Gently remove the plant from its pot and inspect the roots. If you notice any brown or black roots trim them using a sterilized scissors. Moreover, repot the plant using some fresh well-draining potting mix.
Brown Spots underside the leaves
Leaf blight is an infection caused by fungi that creates rusty color on the surface and underside of the leaves. Moreover, it spreads on the leaves by producing spores that have powdery textures. You can spray Sulfur solution to treat this problem.

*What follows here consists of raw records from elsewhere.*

(** * Name allocation and versioned checkpoint store

    A shallow embedding of [persistent_storage_system/helpers_storage.py],
    of the document writers in [yaml_handler.py] / [json_handler.py] and of
    the [MLStorage] class of
    [zzzz_LLM_made_demos/complicated_attempts/shared_storage3.py].

    Paths are Python [str] values and are compared as strings, exactly as
    [os.path.exists] receives them (two spellings of one path, such as
    [a//b] and [a/b], are different keys); the file system is a finite map
    from path strings to nodes.  Python [int] is [Z]; [f"{n}"] is stdpp's
    [pretty].  Exceptions keep the state reached when they are raised.
    Every [while] loop takes a fuel argument and raises [OutOfFuel] when
    it is used up; the theorems about a loop give the fuel that suffices.
    [random.randrange] and [datetime.now] are an explicit argument and a
    clock in the world. *)

From Stdlib Require Import ZArith Lia Ascii String.
From stdpp Require Import base gmap strings list fin_maps pretty.

Local Open Scope Z_scope.
Local Open Scope string_scope.

(** ** Strings *)

Module Str.

(** [c in s], character membership. *)
Fixpoint has (c : ascii) (s : string) : bool :=
  match s with
  | "" => false
  | String a s' => if decide (a = c) then true else has c s'
  end.

(** [s.rfind(c)] as a split: [Some (h, t)] when [s = h + c + t] and [c]
    does not occur in [t]. *)
Fixpoint rsplit (c : ascii) (s : string) : option (string * string) :=
  match s with
  | "" => None
  | String a s' =>
      match rsplit c s' with
      | Some (h, t) => Some (String a h, t)
      | None => if decide (a = c) then Some ("", s') else None
      end
  end.

(** [s.rstrip('/')], with [""] when [s] consists of slashes only. *)
Fixpoint rstrip_slash (s : string) : string :=
  match s with
  | "" => ""
  | String a s' =>
      let r := rstrip_slash s' in
      if decide (a = "/"%char ∧ r = "") then "" else String a r
  end.

End Str.

(** ** Paths ([os.path] on POSIX) *)

Definition starts_with_slash (s : string) : bool :=
  match s with
  | String a _ => bool_decide (a = "/"%char)
  | "" => false
  end.

Fixpoint ends_with_slash (s : string) : bool :=
  match s with
  | "" => false
  | String a "" => bool_decide (a = "/"%char)
  | String _ s' => ends_with_slash s'
  end.

(** [os.path.basename(p)]: [i = p.rfind('/') + 1; return p[i:]]. *)
Definition osp_basename (p : string) : string :=
  match Str.rsplit "/" p with
  | Some (_, t) => t
  | None => p
  end.

(** [os.path.dirname(p)]: the head [p[:i]], stripped of trailing slashes
    unless it consists of slashes only. *)
Definition osp_dirname (p : string) : string :=
  match Str.rsplit "/" p with
  | Some (h, _) =>
      let head := h +:+ "/" in
      if decide (Str.rstrip_slash head = "") then head
      else Str.rstrip_slash head
  | None => ""
  end.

Brown spots underside the leaves could be due to guttation problem because plants perspire in the night. As it sweats it leaves like little drops of water and these drops of water if there is a lot of mineral in a soil it could have carried the mineral from the soil to the leaf of the plant and left deposits on the plant resulting in burning spots on the leaf.
Bacterial or Fungal Spots
If your Rugosum leaves have soft brown spots and yellow halo, a fungal or bacterial infection likely causes it. You can prune the most infected leaves and treat the plant with some antifungal spray.
Many pests do not infest philodendron Rugosum; however, you may notice occasional Spider mites and mealybugs. In case of infestation, shower your plant leaves and treat the leaves with a solution of one part isopropyl alcohol and four parts water. Continue spraying the leaves once a week for at least four weeks.
Is Philodendron Rugosum a flowering plant?
Yes, Rugosum is a flowering climbing plant that blooms rarely.
Does Philodendron Rugosum mutate?
Yes, the Philodendron Rugosum Aberrant Form is due to a natural mutation featuring elongated heart-shaped leaves with curly edges like alien ears.
Why are the leaves edges turning brown and curling at the tips?
Lack of humidity can cause brown crispy leaf edges. Browning edges of the leaves could be due under or overwatering. Moreover, using tap water also cause dry brown tips and is a sign of hard, salt-concentrated water. Too much light or heat exposure also causes curling of leaves.
Use a humidifier to increase the humidity and use distilled water for your Rugosum .
Why are Rugosum leaves turning a pale green?
Philodendron Rugosum’s key identifier is their dark green leaves, and fading of color may be due to a lack of calcium or magnesium. You can fertilize your plant or repot it with fresh, organic-rich potting mix.
Philodendron Rugosum Pigskin is a unique and rare climbing, an evergreen plant endemic to the tropical forests of Ecuador. Although Philodendron Rugosum is challenging to find, it is worth seeking out and adding to your collection. You can refer to our care guide to grow this remarkable plant with textured leaves and can save it from becoming extinct.